Truffé de blagues, de clins d'oeil et de culs-de-sac, Grande plaine IV est un roman plein d'énigmes que les auteurs ne cherchent pas à résoudre. «Quand on laisse entendre qu'on va comprendre quelque chose, c'est pour cacher qu'il n'y a rien à comprendre», raconte Bernard W.-L. «C'est l'histoire d'un type qui part et rencontre son double. Pour une fois, c'est le double qui meurt et ça trouble le personnage.»

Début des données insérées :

(** The set of a key that a command writes: the one found, or a new empty one. *)
Lemma sadd_lookup s s1 c argv F db key old vals X :
  let k := (db, key) in
  expire_step k (argv ++ F)%list s s1 -> found s s1 k (argv ++ F)%list old (alive s k) ->
  named (st s1) (drop 2 argv) vals -> vals <> [] -> set_view (data_env (conf s)) (alive s k) (Some X) -> unshared s k ->
  exists o s2 r, (match old with
         | None =>
             v ← arg_sds argv 2;
             s ← get;
             set ← in_store (alloc_obj (setTypeCreate (data_env (conf s)) v));
             _ ← dbAdd db key set;
             mret (Some set)
         | Some set =>
             r ← in_store (obj set);
             if negb (bool_decide (type r = OBJ_SET)) then _ ← addReply c R_wrongtypeerr; mret None
             else mret (Some set)
         end) s1 = Some (Some o, s2) /\ holding s k (argv ++ F)%list s2 o r (alive_expire s k) /\
    set_rep (data_env (conf s)) r X /\ named (st s2) (drop 2 argv) vals /\
    forall max, is_int r && stays_int max vals X = was_int (alive s k) && stays_int max vals X.
Proof.
  intros k Hes Hf Hvals Hne Hset Hu. destruct old as [o|].
  - destruct (set_found s k _ s1 o X Hes Hf Hset Hu) as (r & Hh & Hr & Hi). exists o, s1, r.
    rewrite (bind_run _ _ _ _ _ (obj_run_at s1 o r (h_obj _ _ _ _ _ _ _ Hh))), (sr_type _ _ _ Hr), bool_decide_true by done. by rewrite Hi.
  - assert (X = ∅) as ->. { destruct (alive s k); [inversion Hf|]. by injection Hset. }
    assert (dict (st s1) !! k = None) as Hk by (inversion Hf; done).
    destruct vals as [|v vals]; [done|]. pose proof (named_is_arg _ _ _ _ v Hvals eq_refl) as Hv.
    rewrite (bind_run _ _ _ _ _ (is_arg_run s1 argv 2 v Hv)), (bind_run _ _ _ _ _ (get_run s1)).
    assert (conf s1 = conf s) as -> by apply (es_quiet _ _ _ _ Hes).
    destruct (setTypeCreate_rep (data_env (conf s)) v) as [Hr Hcr]. destruct (set_rep_data _ _ _ Hr) as (Hrok & d & Hp & _).
    destruct (new_data s s1 db key _ _ Hes Hk Hrok Hcr) as (o & s2 & s3 & Ha & Hadd & Hh & Hobj); [by eexists|].
    exists o, s3, (setTypeCreate (data_env (conf s)) v). rewrite (bind_run _ _ _ _ _ Ha), (bind_run _ _ _ _ _ Hadd).
    split_and!; [done|done|done|by eapply (named_same (st s1)); [|apply subseteq_drop|]|]. intros max.
    assert (alive s k = None) as -> by (by inversion Hf). unfold stays_int, is_int, is_number, setTypeCreate, isSdsRepresentableAsLongLong. cbn [forallb was_int]. by destruct (string2ll v).
Qed.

Petit, ce double dont les carnets insérés dans le roman sont tirés du roman de Trahan, souffre d'une mal étrange qui le soustrait du monde. «Ça n'a pas été écrit en pensant à l'isolement, comme Zola, qui faisait des plans pour ses romans», explique Bernard W.-L., étonné qu'on trouve des angles d'analyse à ce roman écrit à l'aveuglette. Pour Alexandre Bourbaki, les choses semblent toujours arriver par accident. L'entropie, l'endormissement dont sont atteints les villageois, est une idée piquée au roman de Trahan, que Dickner, par pur hasard, avait aussi développée dans le Traité de balistique! Comme quoi leur communauté d'esprit est fondée sur de mystérieuses connections.

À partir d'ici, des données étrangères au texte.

(* ===== verification/THashSpec.v ===== *)
(** * Hashes refine finite maps

    [hash_data E d m]: the data [d], a ziplist with each field in front of its value or a dictionary, holds
    the finite map [m] from fields to values. The functions of the hash type are the operations on
    that map, through the conversion of a ziplist to a dictionary. The string of [LLONG_MIN] is excluded
    where a ziplist may be converted, since [sdsfromlonglong] is undefined on it. The weight of a map
    bounds the bytes of a ziplist that holds it. *)

From S2P Require Import Prelude Endian Util Sds SdsNum Ziplist ZiplistSpec ZiplistEdit ZiplistRead ZiplistPlace Dict DictIter DictMap Data State Object THash.

(** ** Fields and values in a ziplist *)

Fixpoint flat (l : list (sds * sds)) : list sds :=
  match l with [] => [] | (f, v) :: l => f :: v :: flat l end.

Lemma flat_app a b : flat (a ++ b) = flat a ++ flat b.
Proof. induction a as [|[f v] a IH]; [done|]. cbn [app flat]. by rewrite IH. Qed.

Lemma length_flat l : length (flat l) = (2 * length l)%nat.
Proof. induction l as [|[f v] l IH]; [done|]. cbn [flat length]. lia. Qed.

Lemma flat_nil l : flat l = [] -> l = [].
Proof. by destruct l as [|[]]. Qed.

Lemma take_flat a b : take (2 * length a) (flat (a ++ b)) = flat a.
Proof. rewrite flat_app, <- length_flat. apply take_app_length. Qed.

Lemma flat_lookup_field a f v b : flat (a ++ (f, v) :: b) !! (2 * length a)%nat = Some f.
Proof. rewrite flat_app, <- length_flat. by apply list_lookup_middle. Qed.

Lemma flat_lookup_value a f v b : flat (a ++ (f, v) :: b) !! S (2 * length a) = Some v.
Proof.
  rewrite flat_app, <- length_flat, lookup_app_r by lia. by replace (S (length (flat a)) - length (flat a))%nat with 1%nat by lia.
Qed.

(** The search of a field finds the pair that the map has for it. *)
Lemma find_flat f l : NoDup l.*1 ->
  match (list_to_map l : gmap sds sds) !! f with
  | Some v => exists a b, l = a ++ (f, v) :: b /\ find_in 1 0 f (flat l) = Some (2 * length a)%nat
  | None => find_in 1 0 f (flat l) = None
  end.
Proof.
  induction l as [|[f0 v0] l IH]; intros Hn; [done|]. cbn [fmap list_fmap] in Hn. apply NoDup_cons in Hn as [Hf Hn].
  cbn [list_to_map foldr flat find_in]. change (0 =? 0) with true. change (1 =? 0) with false. cbv iota.
  change (1 - 1) with 0. cbn [fst snd]. case_bool_decide as Hc.
  - subst f0. rewrite lookup_insert_eq. by exists [], l.
  - rewrite lookup_insert_ne by done. specialize (IH Hn).
    change (foldr (fun p : sds * sds => <[p.1:=p.2]>) ∅ l) with (list_to_map l : gmap sds sds).
    destruct ((list_to_map l : gmap sds sds) !! f) as [v|].
    + destruct IH as (a & b & -> & ->). exists ((f0, v0) :: a), b. split; [done|].
      cbn [fmap option_fmap option_map length]. f_equal. lia.
    + by rewrite IH.
Qed.

(** ** Weights *)

Definition hash_weight (m : gmap sds sds) : Z := zl_weight (flat (map_to_list m)).

Lemma flat_weight_perm l l' : l ≡ₚ l' -> zl_weight (flat l) = zl_weight (flat l').
Proof.
  induction 1 as [|[f v] l l' _ IH|[f v] [f' v'] l|l1 l2 l3 _ IH1 _ IH2]; cbn [flat]; rewrite ?zl_weight_cons; [done|lia|lia|].
  by rewrite IH1.
Qed.

Lemma hash_weight_list l : NoDup l.*1 -> hash_weight (list_to_map l) = zl_weight (flat l).
Proof. intros Hn. unfold hash_weight. apply flat_weight_perm. by apply map_to_list_to_map. Qed.

Lemma hash_weight_insert_new m f v : m !! f = None ->
  hash_weight (<[f:=v]> m) = zlen f + zlen v + 52 + hash_weight m.
Proof.
  intros Hf. unfold hash_weight. rewrite (flat_weight_perm _ _ (map_to_list_insert m f v Hf)). cbn [flat].
  rewrite !zl_weight_cons. lia.
Qed.

Lemma hash_weight_delete m f : hash_weight (delete f m) <= hash_weight m.
Proof.
  destruct (m !! f) as [v|] eqn:Hf; [|by rewrite delete_id].
  rewrite <- (insert_delete_id m f v Hf) at 2. rewrite hash_weight_insert_new by apply lookup_delete_eq.
  pose proof (zlen_nonneg f). pose proof (zlen_nonneg v). lia.
Qed.

Lemma hash_weight_insert m f v : hash_weight (<[f:=v]> m) <= zlen f + zlen v + 52 + hash_weight m.
Proof.
  rewrite <- insert_delete_eq, hash_weight_insert_new by apply lookup_delete_eq.
  pose proof (hash_weight_delete m f). lia.
Qed.

Lemma zl_weight_length xs : 26 * zlen xs <= zl_weight xs.
Proof.
  induction xs as [|x xs IH]; [done|]. rewrite zl_weight_cons, zlen_cons. pose proof (zlen_nonneg x). lia.
Qed.

Lemma hash_weight_size m : 52 * Z.of_nat (size m) <= hash_weight m.
Proof.
  unfold hash_weight. pose proof (zl_weight_length (flat (map_to_list m))) as Hw. unfold zlen in Hw.
  rewrite length_flat, length_map_to_list in Hw. lia.
Qed.

(** No field or value is the string that [sdsfromlonglong] cannot write. *)
Abbreviation hash_writable := (map_Forall (fun f v : sds => f <> sdec LLONG_MIN /\ v <> sdec LLONG_MIN)).

(** ** The representation *)

Section hashtype.
Variable E : env.
#[local] Hint Extern 0 Host => exact (env_host E) : typeclass_instances.
#[local] Hint Extern 0 (dictType sds sds) => exact (hashDictType E) : typeclass_instances.

Definition zl_hash (zl : list Z) (l : list (sds * sds)) : Prop := zl_rep zl (flat l) /\ NoDup l.*1.

Definition hash_data (d : data) (m : gmap sds sds) : Prop :=
  match d with
  | DZiplist zl => exists l, zl_hash zl l /\ m = list_to_map l
  | DHash d => dict_wf (T := hashDictType E) d /\ m = dmap d
  | _ => False
  end.

Record hash_rep (r : robj) (m : gmap sds sds) : Prop := HashRep {
  hr_type : type r = OBJ_HASH;
  hr_ok : robj_ok r;
  hr_data : exists d, ptr r = PData d /\ hash_data d m;
}.

Abbreviation zl_robj zl n := (Robj OBJ_HASH OBJ_ENCODING_ZIPLIST (PData (DZiplist zl)) n).
Abbreviation ht_robj d n := (Robj OBJ_HASH OBJ_ENCODING_HT (PData (DHash d)) n).

(** The two shapes of a hash. *)
Inductive hash_shape (r : robj) (m : gmap sds sds) : Prop :=
| hash_zl zl l : r = zl_robj zl (refcount r) -> zl_hash zl l -> m = list_to_map l -> hash_shape r m
| hash_ht d : r = ht_robj d (refcount r) -> dict_wf (T := hashDictType E) d -> m = dmap d -> hash_shape r m.

Lemma hash_rep_shape r m : hash_rep r m -> hash_shape r m.
Proof.
  intros [Ht Hok (d & Hp & Hd)]. destruct r as [t e p n]. cbn in *. subst t p. unfold robj_ok in Hok. cbn in Hok.
  destruct d as [is_|d|zl|d|k]; cbn in Hd; try done.
  - destruct Hd as (l & Hl & ->). destruct e; try done. by apply (hash_zl _ _ zl l).
  - destruct Hd as [W ->]. destruct e; try done. by apply (hash_ht _ _ d).
Qed.

Lemma zl_hash_rep zl l n : zl_hash zl l -> hash_rep (zl_robj zl n) (list_to_map l).
Proof. intros Hl. split; [done|done|]. eexists. split; [done|]. by exists l. Qed.

Lemma ht_hash_rep d n : dict_wf (T := hashDictType E) d -> hash_rep (ht_robj d n) (dmap d).
Proof. intros W. split; [done|done|]. eexists. by split. Qed.

(** What is read is the string [x]. *)
Definition hval_is (h : hval) (x : sds) : Prop :=
  match h with HStr s => s = x | HInt v => in_s 64 v /\ x = sdec v end.

Lemma read_got_is zl g x : got_is zl g x -> exists h, read_got zl g = Some h /\ hval_is h x.
Proof.
  destruct g as [pos len|v]; cbn [got_is read_got].
  - intros ->. by eexists.
  - intros Hv. by eexists.
Qed.

(** ** Reads *)

Lemma find_field zl l f : zl_hash zl l ->
  exists q, (fptr ← ziplistIndex zl ZIPLIST_HEAD;
             match fptr with Some p => ziplistFind zl p f 1 | None => Some None end) = Some q /\
    match (list_to_map l : gmap sds sds) !! f with
    | Some v => exists a b p, l = a ++ (f, v) :: b /\ q = Some p /\ zl_place zl (flat l) (2 * length a) p
    | None => q = None
    end.
Proof.
  intros [Hrep Hn]. destruct (place_index0 zl (flat l) Hrep) as (q0 & E0 & H0). unfold ZIPLIST_HEAD. rewrite E0.
  cbn [mbind option_bind]. case_decide as Hd.
  - apply flat_nil in Hd as ->. subst q0. by exists None.
  - destruct H0 as [-> _]. destruct (place_find zl (flat l) f 1 Hrep ltac:(lia)) as (q & Eq & Hq). exists q. split; [done|].
    pose proof (find_flat f l Hn) as Hf. destruct (_ !! f) as [v|].
    + destruct Hf as (a & b & -> & Ef). rewrite Ef in Hq. destruct Hq as (p & -> & Hp). by exists a, b, p.
    + by rewrite Hf in Hq.
Qed.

Contrairement à certains laboratoires de création, les jeux d'écriture d'Alexandre Bourbaki ont l'avantage d'être accessibles. Grande plaine IV se lit comme un roman de l'étrange, ironique et délirant, mais qui ne tombe pas dans l'incompréhension. Bourbaki prépare déjà un troisième projet et Nicolas Dickner serait à nouveau au poste. On peut s'attendre à tout....

Grande plaine IV

Alexandre Bourbaki

Alto, 269 pages, 22,95 $.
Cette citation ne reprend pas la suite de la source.